# Exercise objective
From the line with "replace (Z.to_nat (h" down to the final line of the material below, quote every line exactly and leave out all lines before it.

# Recorded data
--- --- ---
(* ===== verification/RunWorkload.v ===== *)
(** * RunWorkload: node/run-workload/src/main.rs

    The offline checker of a saved workload: it re-executes every block,
    compares the results with the saved commits and verifies every proof.
    Timings and the printed summary are not part of the model. *)

From Stdlib Require Import ZArith Lia.
From stdpp Require Import prelude strings gmap.
From S2P Require Import Prelude Crypto Ledger Messages Replica Workload Zk Validator Wiring Process Execution Verified.
Open Scope Z_scope.

(** ** Data: the manifest and the commits as this program reads them *)

Record RwManifest : Type := mkRwManifest {
  rw_num_accounts : Z;
  rw_initial_balance : Z;
  rw_num_txs_per_block : Z;
  rw_num_blocks : Z
}.

Record RwBlockMeta : Type := mkRwBlockMeta {
  rw_block_number : Z;
  rw_pre_state_root : string;
  rw_post_state_root : string;
  rw_tx_hash : string;
  rw_txs_applied : Z;
  rw_txs_total : Z
}.

(** [serde_json::from_str] at the two types. *)
Class RwSerde : Type := {
  rw_parse_manifest : string -> option RwManifest;
  rw_parse_meta : string -> option RwBlockMeta
}.

(** [for i in 0..num_accounts { state.set_balance(i, initial_balance) }] *)
Definition initial_state (num_accounts initial_balance : Z) : State :=
  foldl (fun s i => set_balance s i initial_balance) new_state (seqZ 0 num_accounts).

Section run_workload.
Context `{Sha256, FileSystem, Serde, RwSerde, Sp1}.

(** ** Operations *)

(** One iteration of the block loop. *)
Definition run_block (dir : path) (vk : sp1_vkey) (block_num : Z) (state : State) : result State :=
  let block_dir := path_join dir (block_dir_name block_num) in
  let! text := expect ExpectReadCommit (fs_read_to_string (path_join block_dir "commit.json")) in
  let! meta := expect ExpectParseCommit (rw_parse_meta text) in
  let! _ := exit_if (negb (rw_block_number meta =? block_num)) in
  let! txs_bytes := expect ExpectReadFile (fs_read (path_join block_dir "transactions.bin")) in
  let! txs := expect ExpectDeserialize (deserialize_txs txs_bytes) in
  let! pre_root := compute_state_root state in
  let '(next_state, applied) := apply_block state txs in
  let! post_root := compute_state_root next_state in
  let tx_h := hash_transactions txs in
  let! _ := exit_if (negb (applied =? rw_txs_applied meta)) in
  let! _ := exit_if (negb (bool_decide (hex_encode pre_root = rw_pre_state_root meta))) in
  let! _ := exit_if (negb (bool_decide (hex_encode post_root = rw_post_state_root meta))) in
  let! _ := exit_if (negb (bool_decide (hex_encode tx_h = rw_tx_hash meta))) in
  let! proof_bytes := expect ExpectReadFile (fs_read (path_join block_dir "proof.bin")) in
  let! proof := expect ExpectDeserialize (deserialize_proof proof_bytes) in
  let! commit := expect PublicValuesRead (public_values_read proof) in
  let! _ := exit_if (negb (bool_decide (pre_state_root commit = pre_root))) in
  let! _ := exit_if (negb (bool_decide (post_state_root commit = post_root))) in
  let! _ := exit_if (negb (bool_decide (tx_hash commit = tx_h))) in
  let! _ := exit_if (negb (sp1_verify vk proof)) in
  Ok next_state.

Definition run_workload (dir elf_path : path) : result State :=
  let! text := expect ExpectReadManifest (fs_read_to_string (path_join dir "manifest.json")) in
  let! manifest := expect ExpectParseManifest (rw_parse_manifest text) in
  let! elf := expect ExpectReadFile (fs_read elf_path) in
  let! vk := expect ProverFailed (sp1_setup elf) in
  result_fold (run_block dir vk) (seqZ 0 (rw_num_blocks manifest))
    (initial_state (rw_num_accounts manifest) (rw_initial_balance manifest)).

(** ** Soundness of the checker *)

(** What a passed iteration has established. *)
Record block_checked (dir : path) (vk : sp1_vkey) (h : Z) (st st' : State) : Prop := {
  bc_txs : exists txs k, block_txs dir h = Some txs /\ apply_block st txs = (st', k);
  bc_roots : exists pre post, compute_state_root st = Ok pre /\ compute_state_root st' = Ok post /\
    proof_roots_at vk dir h = Some (pre, post)
}.

Lemma run_block_checked dir vk h st st' :
  run_block dir vk h st = Ok st' -> block_checked dir vk h st st'.
Proof.
  unfold run_block. intros Hr. do 6 bind_step.
  destruct (apply_block st x3) as [st1 k] eqn:Ea. cbv zeta in Hr.
  repeat bind_step. injection Hr as <-. rewrite ?negb_false_iff, ?bool_decide_eq_true in *. subst.
  split.
  - exists x3, k. split; [|done]. unfold block_txs, txs_file. rewrite E2. done.
  - exists (pre_state_root x12), (post_state_root x12). split_and!; [done|done|].
    unfold proof_roots_at, proof_file. rewrite E10. simpl. rewrite E11. simpl. rewrite E16, E12. done.
Qed.

Lemma run_blocks_checked dir vk init k n st :
  replay dir init k = Some st -> forall final,
  result_fold (run_block dir vk) (seqZ (Z.of_nat k) n) st = Ok final ->
  replay dir init (k + Z.to_nat n) = Some final /\
  forall h, Z.of_nat k <= h < Z.of_nat k + n -> exists s s',
    replay dir init (Z.to_nat h) = Some s /\ replay dir init (S (Z.to_nat h)) = Some s' /\
    block_checked dir vk h s s'.
Proof.
  remember (Z.to_nat n) as m eqn:Em. revert k n st Em.
  induction m as [|m IH]; intros k n st Em Hk final.
  { rewrite seqZ_nil by lia. simpl. intros [= <-]. rewrite Nat.add_0_r. split; [done|lia]. }
  rewrite seqZ_cons by lia. simpl. intros (s1 & E1 & E2)%result_bind_Ok.
  apply run_block_checked in E1 as Hb.
  assert (replay dir init (S k) = Some s1) as Hk1.
  { destruct Hb as [(txs & c & Ht & Ha) _]. simpl. rewrite Hk. simpl. rewrite Ht. simpl. by rewrite Ha. }
  replace (Z.succ (Z.of_nat k)) with (Z.of_nat (S k)) in E2 by lia.
  destruct (IH (S k) (Z.pred n) s1 ltac:(lia) Hk1 final E2) as [Hf Hall].
  split; [by rewrite <- Hf; f_equal; lia|].
  intros h Hh. destruct (decide (h = Z.of_nat k)) as [->|Hne].
  - rewrite Nat2Z.id. eauto.
  - apply Hall. lia.
Qed.

(** Everything [run_workload] has checked of a directory. *)
Definition workload_checked (dir : path) (vk : sp1_vkey) (init : State) (num_blocks : Z) : Prop :=
  forall h, 0 <= h < num_blocks -> exists s s',
    replay dir init (Z.to_nat h) = Some s /\ replay dir init (S (Z.to_nat h)) = Some s' /\
    block_checked dir vk h s s'.

Lemma run_workload_checked dir elf_path final :
  run_workload dir elf_path = Ok final ->
  exists text manifest elf vk,
    fs_read_to_string (path_join dir "manifest.json") = Some text /\
    rw_parse_manifest text = Some manifest /\
    fs_read elf_path = Some elf /\ sp1_setup elf = Some vk /\
    let init := initial_state (rw_num_accounts manifest) (rw_initial_balance manifest) in
    replay dir init (Z.to_nat (rw_num_blocks manifest)) = Some final /\
    workload_checked dir vk init (rw_num_blocks manifest).
Proof.
  unfold run_workload. intros Hr. do 4 bind_step. exists x, x0, x1, x2.
  do 4 (split; [done|]). cbv zeta. destruct (run_blocks_checked dir x2 _ 0 _ _ eq_refl final Hr) as [Hf Hall].
  split; [exact Hf|]. intros h Hh. apply Hall. lia.
Qed.

(** C23: a workload the checker accepts is consistent: its final state is the
    replay of all blocks, and for every block the saved proof verifies and
    carries exactly the Merkle roots of the replayed states before and after
    the block. *)
Theorem run_workload_sound dir elf_path final :
  run_workload dir elf_path = Ok final ->
  exists text manifest elf vk,
    fs_read_to_string (path_join dir "manifest.json") = Some text /\
    rw_parse_manifest text = Some manifest /\
    fs_read elf_path = Some elf /\ sp1_setup elf = Some vk /\
    let init := initial_state (rw_num_accounts manifest) (rw_initial_balance manifest) in
    replay dir init (Z.to_nat (rw_num_blocks manifest)) = Some final /\
    forall h, 0 <= h < rw_num_blocks manifest -> exists s s' pre post,
      replay dir init (Z.to_nat h) = Some s /\ replay dir init (S (Z.to_nat h)) = Some s' /\
      compute_state_root s = Ok pre /\ compute_state_root s' = Ok post /\
      proof_roots_at vk dir h = Some (pre, post).
Proof.
  intros (text & m & elf & vk & H1' & H2' & H3' & H4' & Hf & Hall)%run_workload_checked.
  exists text, m, elf, vk. do 4 (split; [done|]). split; [exact Hf|]. intros h Hh.
  destruct (Hall h Hh) as (s & s' & Hs & Hs' & [_ (pre & post & ? & ? & ?)]).
  exists s, s', pre, post. split_and!; done.
Qed.
End run_workload.

(** C6: the two validation modes agree: on a workload the checker accepts, the
    root that a proof-verifying replica has chained after executing height
    [h] is the Merkle root of the balances that a re-executing replica holds
    after executing the same height. *)
Theorem validation_modes_agree `{Sha256, Bincode, SigScheme, FileSystem, Serde, RwSerde, Sp1}
    w1 w2 vk d init num_blocks T1 T2 n1 n2 t1 t2 nds1 nds2 p1 p2 init2 h :
  workload_dir (w_workload w1) = workload_dir (w_workload w2) ->
  workload_checked (workload_dir (w_workload w1)) vk init num_blocks ->
  heights_ok T1 -> proposed T1 nds1 -> proc_run w1 (Reexecute d) (fresh_proc n1 t1 init) nds1 p1 ->
  heights_small T2 -> proposed T2 nds2 -> proc_run w2 (Verify vk) (fresh_proc n2 t2 init2) nds2 p2 ->
  0 <= h < num_blocks ->
  last_executed_height (rs (p_sys p1)) = h -> last_executed_height (rs (p_sys p2)) = h ->
  compute_state_root (live_state (p_sys p1)) = Ok (chained_root (p_sys p2)).
Proof.
  intros Hw Hck HT1 Hp1 Hr1 HT2 Hp2 Hr2 Hh Hl1 Hl2.
  pose proof (exec_ok_invariant w1 _ init T1 HT1 d eq_refl) as I1.
  pose proof (proc_run_ok w1 _ _ _ _ Hr1 Hp1 (fresh_proc_ok w1 init T1 n1 t1)) as E1.
  pose proof (verify_ok_invariant w2 vk T2 HT2) as I2.
  pose proof (proc_run_ok w2 _ _ _ _ Hr2 Hp2 (fresh_verify_ok w2 vk T2 n2 t2 init2)) as E2.
  apply e_live in E1. cbn in E1. unfold state_before in E1. rewrite Hl1 in E1.
  apply v_chain in E2 as [pre Hc]; cbn in *; [|lia]. rewrite Hl2 in Hc.
  destruct (Hck h Hh) as (s & s' & Hs & Hs' & [_ (pre' & post & _ & Hpost & Hroots)]).
  replace (Z.to_nat (h + 1)) with (S (Z.to_nat h)) in E1, Hc by lia.
  rewrite Hs' in E1. injection E1 as <-. rewrite Hpost. f_equal.
  rewrite Hw in Hroots. apply root_chain_last in Hc as [mid Hr].
  rewrite Z2Nat.id in Hr by lia. congruence.
Qed.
--- --- ---
# Problem solution
  replace (Z.to_nat (h + 1)) with (S (Z.to_nat h)) in E1, Hc by lia.
  rewrite Hs' in E1. injection E1 as <-. rewrite Hpost. f_equal.
  rewrite Hw in Hroots. apply root_chain_last in Hc as [mid Hr].
  rewrite Z2Nat.id in Hr by lia. congruence.
Qed.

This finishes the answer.